What is expected →
Filter the records below down to lines containing "Import".

═════ Supplied information

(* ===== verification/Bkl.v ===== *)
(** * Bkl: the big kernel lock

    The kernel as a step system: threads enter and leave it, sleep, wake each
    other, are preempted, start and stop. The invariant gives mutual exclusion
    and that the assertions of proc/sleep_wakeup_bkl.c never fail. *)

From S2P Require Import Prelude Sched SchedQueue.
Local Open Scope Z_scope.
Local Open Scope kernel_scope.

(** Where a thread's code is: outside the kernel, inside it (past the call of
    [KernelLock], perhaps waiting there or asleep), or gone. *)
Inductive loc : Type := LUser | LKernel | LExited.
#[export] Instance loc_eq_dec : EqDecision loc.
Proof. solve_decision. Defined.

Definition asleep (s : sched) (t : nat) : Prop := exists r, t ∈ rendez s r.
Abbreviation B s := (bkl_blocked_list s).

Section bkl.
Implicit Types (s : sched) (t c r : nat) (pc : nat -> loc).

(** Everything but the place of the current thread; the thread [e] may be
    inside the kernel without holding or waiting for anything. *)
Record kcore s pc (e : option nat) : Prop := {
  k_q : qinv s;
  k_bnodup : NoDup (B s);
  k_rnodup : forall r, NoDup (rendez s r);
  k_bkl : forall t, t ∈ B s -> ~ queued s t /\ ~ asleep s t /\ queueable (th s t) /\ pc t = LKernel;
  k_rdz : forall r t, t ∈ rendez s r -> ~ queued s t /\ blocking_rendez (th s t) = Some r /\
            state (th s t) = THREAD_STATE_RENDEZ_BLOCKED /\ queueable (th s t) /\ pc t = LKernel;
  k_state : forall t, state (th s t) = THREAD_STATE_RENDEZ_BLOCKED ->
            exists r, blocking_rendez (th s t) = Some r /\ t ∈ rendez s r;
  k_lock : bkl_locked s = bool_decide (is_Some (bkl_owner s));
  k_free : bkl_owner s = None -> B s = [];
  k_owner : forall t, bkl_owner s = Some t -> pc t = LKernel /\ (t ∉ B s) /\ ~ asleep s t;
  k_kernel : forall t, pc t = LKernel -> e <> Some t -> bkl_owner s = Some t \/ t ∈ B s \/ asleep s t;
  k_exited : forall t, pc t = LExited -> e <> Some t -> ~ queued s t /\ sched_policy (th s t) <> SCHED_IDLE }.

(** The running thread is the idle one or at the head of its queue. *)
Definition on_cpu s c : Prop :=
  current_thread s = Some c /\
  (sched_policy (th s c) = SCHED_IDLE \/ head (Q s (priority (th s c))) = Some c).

══════════
═════ Supplied information

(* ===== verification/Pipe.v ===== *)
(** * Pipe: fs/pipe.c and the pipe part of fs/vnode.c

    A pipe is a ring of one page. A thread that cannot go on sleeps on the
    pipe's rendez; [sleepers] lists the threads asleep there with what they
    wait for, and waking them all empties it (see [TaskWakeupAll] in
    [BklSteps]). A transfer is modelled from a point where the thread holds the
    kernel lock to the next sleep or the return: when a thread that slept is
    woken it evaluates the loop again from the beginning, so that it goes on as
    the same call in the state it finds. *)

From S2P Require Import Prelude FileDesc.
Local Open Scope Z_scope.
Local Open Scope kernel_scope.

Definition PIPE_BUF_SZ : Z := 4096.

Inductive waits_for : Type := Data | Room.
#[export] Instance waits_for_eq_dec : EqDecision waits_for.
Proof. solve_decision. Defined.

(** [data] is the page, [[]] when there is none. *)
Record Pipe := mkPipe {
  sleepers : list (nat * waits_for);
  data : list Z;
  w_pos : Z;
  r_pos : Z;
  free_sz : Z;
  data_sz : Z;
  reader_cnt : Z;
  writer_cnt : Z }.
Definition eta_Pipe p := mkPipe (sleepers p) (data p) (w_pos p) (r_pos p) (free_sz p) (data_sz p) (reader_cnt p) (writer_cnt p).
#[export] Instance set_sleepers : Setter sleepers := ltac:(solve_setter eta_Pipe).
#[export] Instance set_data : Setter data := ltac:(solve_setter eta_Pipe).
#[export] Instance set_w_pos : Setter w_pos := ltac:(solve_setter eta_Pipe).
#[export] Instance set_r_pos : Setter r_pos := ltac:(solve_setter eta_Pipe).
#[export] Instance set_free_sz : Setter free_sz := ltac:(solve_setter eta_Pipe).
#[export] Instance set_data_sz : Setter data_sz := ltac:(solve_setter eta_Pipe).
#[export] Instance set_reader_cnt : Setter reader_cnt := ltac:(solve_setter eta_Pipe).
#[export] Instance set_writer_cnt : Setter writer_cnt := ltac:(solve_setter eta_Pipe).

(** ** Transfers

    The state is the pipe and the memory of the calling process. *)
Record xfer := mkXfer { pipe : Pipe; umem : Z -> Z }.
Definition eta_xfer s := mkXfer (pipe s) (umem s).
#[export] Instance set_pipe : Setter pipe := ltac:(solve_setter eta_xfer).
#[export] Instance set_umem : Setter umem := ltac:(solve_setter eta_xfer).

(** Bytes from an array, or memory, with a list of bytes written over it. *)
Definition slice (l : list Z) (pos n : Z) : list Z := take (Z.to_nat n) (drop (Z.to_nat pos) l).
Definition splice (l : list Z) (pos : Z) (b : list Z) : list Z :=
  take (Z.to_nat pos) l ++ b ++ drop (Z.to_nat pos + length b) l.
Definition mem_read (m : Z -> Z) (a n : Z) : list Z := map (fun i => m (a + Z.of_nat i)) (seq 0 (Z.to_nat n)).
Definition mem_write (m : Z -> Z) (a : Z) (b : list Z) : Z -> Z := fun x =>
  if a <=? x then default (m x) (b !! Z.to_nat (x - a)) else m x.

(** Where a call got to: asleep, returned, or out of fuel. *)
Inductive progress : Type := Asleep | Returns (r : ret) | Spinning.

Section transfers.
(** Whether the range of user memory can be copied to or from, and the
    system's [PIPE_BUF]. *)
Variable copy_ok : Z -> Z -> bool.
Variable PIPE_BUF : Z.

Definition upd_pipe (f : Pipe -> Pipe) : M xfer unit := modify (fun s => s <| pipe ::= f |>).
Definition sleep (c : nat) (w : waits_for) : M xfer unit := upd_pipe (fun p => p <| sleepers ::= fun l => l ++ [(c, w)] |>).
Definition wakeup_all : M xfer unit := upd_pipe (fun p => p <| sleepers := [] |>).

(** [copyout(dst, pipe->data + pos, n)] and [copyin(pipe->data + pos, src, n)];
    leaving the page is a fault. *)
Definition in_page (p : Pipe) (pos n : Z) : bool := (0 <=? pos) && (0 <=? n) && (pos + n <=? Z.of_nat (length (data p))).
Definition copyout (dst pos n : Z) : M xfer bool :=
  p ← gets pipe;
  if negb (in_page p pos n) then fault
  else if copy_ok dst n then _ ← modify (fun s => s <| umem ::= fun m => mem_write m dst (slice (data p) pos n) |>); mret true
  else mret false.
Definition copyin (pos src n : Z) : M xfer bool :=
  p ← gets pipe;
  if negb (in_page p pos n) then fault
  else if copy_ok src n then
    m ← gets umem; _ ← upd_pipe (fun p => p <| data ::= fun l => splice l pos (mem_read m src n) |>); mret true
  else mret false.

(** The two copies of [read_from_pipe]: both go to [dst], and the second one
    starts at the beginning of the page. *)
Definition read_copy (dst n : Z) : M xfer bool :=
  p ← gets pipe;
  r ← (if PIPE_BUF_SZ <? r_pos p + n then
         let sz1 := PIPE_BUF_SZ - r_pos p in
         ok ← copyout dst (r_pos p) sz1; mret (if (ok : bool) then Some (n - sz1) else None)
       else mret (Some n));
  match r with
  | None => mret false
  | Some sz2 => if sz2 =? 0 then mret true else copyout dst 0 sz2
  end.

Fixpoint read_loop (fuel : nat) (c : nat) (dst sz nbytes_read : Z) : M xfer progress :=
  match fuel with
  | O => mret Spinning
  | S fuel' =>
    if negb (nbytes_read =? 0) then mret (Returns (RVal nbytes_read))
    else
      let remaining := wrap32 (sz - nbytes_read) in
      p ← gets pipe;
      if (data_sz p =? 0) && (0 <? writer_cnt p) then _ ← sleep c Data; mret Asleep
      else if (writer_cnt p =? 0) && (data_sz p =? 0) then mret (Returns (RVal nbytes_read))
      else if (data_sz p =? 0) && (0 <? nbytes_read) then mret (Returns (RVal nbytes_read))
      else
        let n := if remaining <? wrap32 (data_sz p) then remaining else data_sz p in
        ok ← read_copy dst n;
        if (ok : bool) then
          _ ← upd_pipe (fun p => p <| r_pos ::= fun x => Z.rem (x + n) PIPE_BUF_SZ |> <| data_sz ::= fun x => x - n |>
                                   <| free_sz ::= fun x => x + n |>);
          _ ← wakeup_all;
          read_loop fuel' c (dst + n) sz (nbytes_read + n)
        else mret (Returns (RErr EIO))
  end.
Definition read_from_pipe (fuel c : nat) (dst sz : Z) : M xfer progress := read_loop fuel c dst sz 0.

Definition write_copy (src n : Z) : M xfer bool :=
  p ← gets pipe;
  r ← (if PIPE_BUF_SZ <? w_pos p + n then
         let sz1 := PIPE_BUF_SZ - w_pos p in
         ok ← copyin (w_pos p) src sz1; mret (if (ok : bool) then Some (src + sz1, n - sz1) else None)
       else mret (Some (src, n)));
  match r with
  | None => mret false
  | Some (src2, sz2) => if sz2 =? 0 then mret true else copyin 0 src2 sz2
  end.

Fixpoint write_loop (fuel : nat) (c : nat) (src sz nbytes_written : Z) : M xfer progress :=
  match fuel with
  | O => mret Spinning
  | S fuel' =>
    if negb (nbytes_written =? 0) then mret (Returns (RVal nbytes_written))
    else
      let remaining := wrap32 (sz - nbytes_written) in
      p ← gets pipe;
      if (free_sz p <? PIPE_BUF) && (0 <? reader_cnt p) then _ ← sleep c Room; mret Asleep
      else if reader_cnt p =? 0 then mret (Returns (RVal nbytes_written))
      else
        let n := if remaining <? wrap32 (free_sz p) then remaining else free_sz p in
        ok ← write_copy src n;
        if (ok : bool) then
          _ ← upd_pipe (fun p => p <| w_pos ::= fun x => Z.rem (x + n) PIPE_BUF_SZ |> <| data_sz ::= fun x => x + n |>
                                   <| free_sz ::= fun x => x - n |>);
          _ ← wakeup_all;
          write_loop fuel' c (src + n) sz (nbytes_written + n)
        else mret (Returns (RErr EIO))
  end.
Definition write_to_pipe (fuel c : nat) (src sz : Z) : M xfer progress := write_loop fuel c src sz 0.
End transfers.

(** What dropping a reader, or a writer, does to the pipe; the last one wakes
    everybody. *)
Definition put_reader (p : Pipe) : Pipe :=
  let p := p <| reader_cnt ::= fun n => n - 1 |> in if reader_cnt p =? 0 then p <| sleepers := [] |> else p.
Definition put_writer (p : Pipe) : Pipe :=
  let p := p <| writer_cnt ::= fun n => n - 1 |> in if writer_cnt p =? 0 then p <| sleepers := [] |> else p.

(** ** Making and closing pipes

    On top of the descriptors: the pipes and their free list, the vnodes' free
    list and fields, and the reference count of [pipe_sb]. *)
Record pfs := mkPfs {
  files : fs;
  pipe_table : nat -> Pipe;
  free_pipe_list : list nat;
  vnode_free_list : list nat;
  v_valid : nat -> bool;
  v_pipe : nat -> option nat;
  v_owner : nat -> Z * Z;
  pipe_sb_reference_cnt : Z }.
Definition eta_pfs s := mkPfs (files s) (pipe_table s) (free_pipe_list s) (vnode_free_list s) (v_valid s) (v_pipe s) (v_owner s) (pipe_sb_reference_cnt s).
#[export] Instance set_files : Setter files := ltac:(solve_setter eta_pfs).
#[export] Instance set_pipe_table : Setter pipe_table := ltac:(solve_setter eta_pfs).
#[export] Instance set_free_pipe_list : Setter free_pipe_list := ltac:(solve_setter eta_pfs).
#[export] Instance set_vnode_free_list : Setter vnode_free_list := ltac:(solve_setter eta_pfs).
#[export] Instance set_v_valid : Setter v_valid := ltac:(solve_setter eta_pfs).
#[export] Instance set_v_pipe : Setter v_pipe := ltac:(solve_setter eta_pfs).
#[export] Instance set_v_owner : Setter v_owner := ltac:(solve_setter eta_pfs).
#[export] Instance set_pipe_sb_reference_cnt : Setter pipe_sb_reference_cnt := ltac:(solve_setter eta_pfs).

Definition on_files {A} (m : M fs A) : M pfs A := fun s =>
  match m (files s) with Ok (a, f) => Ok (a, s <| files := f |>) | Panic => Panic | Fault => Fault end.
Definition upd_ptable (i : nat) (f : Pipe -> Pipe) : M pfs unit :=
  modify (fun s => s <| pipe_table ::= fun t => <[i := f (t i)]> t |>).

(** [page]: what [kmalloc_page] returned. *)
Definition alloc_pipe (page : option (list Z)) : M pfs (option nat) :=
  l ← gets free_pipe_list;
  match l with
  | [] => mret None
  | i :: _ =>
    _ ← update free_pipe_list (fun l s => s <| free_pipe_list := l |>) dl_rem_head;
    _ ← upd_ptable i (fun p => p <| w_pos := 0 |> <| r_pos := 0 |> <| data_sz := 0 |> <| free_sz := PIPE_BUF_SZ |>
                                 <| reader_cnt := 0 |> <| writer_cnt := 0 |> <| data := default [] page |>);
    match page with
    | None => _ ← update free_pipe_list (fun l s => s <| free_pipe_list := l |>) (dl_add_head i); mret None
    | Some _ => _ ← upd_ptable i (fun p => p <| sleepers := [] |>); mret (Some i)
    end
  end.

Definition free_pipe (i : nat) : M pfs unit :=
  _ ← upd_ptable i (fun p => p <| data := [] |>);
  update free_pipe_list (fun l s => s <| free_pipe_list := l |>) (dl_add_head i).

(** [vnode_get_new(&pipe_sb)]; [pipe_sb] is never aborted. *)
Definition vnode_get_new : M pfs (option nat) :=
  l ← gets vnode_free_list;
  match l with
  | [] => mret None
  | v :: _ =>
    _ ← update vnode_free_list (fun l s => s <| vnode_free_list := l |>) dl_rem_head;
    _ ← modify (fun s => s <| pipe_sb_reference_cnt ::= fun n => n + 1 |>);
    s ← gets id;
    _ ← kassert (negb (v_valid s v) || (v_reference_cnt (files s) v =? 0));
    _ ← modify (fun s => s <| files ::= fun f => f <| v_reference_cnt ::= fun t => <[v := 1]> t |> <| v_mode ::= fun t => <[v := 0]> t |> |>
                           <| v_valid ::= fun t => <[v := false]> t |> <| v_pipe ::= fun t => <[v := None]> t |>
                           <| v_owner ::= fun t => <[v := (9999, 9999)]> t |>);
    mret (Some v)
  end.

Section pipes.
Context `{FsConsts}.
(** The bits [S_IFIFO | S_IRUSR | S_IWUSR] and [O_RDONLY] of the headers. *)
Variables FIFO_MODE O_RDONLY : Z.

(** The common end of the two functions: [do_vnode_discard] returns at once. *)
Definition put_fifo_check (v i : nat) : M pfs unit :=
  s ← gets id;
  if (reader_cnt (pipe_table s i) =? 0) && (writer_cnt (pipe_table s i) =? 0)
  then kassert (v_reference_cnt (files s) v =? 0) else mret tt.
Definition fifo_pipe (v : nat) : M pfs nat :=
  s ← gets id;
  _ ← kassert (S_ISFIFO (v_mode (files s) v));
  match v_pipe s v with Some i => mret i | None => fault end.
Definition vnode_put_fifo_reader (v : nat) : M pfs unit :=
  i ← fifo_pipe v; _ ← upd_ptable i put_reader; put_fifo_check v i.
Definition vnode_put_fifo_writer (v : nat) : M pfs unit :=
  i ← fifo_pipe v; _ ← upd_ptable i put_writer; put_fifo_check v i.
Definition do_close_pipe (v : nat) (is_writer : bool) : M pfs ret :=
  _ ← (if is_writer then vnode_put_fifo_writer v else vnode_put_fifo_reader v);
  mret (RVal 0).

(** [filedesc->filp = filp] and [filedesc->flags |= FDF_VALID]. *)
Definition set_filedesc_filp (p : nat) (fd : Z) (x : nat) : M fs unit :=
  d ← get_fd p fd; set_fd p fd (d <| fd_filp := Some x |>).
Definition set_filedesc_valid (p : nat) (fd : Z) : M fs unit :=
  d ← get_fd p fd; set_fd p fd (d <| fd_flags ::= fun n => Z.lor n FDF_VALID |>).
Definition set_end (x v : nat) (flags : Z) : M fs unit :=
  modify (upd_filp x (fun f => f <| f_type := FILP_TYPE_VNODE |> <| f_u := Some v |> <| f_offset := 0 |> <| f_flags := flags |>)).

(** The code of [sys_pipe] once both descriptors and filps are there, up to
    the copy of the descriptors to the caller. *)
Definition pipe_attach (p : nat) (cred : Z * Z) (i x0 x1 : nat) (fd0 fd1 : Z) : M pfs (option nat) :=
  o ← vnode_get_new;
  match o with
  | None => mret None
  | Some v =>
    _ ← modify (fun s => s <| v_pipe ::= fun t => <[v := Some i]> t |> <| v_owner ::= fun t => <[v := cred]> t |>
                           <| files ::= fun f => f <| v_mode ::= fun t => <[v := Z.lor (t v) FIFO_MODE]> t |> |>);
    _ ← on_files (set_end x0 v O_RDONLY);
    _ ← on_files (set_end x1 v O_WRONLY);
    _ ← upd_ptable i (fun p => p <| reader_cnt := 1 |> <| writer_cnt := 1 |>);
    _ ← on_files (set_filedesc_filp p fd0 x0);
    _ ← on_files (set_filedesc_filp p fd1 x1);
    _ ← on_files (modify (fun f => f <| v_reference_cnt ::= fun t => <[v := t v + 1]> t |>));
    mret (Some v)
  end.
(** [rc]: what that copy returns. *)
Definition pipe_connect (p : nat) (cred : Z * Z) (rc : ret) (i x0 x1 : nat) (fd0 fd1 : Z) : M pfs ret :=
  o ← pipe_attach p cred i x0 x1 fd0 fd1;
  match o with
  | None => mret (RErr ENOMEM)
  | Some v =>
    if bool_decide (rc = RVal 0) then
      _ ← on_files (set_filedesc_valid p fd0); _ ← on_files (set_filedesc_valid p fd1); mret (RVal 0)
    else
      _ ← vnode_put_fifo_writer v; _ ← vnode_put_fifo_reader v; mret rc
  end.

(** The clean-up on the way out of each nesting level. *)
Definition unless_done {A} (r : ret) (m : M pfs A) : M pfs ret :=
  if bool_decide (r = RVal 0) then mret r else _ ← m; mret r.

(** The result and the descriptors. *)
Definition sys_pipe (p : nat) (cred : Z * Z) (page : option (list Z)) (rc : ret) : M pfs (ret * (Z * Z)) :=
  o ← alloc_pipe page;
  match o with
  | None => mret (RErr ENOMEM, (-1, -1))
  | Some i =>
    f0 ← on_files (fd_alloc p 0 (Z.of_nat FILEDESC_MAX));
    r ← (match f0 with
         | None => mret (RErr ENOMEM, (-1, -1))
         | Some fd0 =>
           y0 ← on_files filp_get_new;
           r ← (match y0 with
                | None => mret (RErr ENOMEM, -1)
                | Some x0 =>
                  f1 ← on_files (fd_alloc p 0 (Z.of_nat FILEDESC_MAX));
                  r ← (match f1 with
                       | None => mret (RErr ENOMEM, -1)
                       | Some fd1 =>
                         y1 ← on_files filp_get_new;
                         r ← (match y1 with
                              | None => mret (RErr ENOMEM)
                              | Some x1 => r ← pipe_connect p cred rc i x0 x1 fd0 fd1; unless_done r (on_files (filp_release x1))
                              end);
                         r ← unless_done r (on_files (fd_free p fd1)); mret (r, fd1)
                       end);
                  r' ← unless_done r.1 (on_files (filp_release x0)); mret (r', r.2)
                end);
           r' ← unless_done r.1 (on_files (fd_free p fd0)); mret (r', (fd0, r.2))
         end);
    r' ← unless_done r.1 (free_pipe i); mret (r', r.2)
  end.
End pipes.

══════════

Finished task →
From S2P Require Import Prelude Sched SchedQueue.
From S2P Require Import Prelude FileDesc.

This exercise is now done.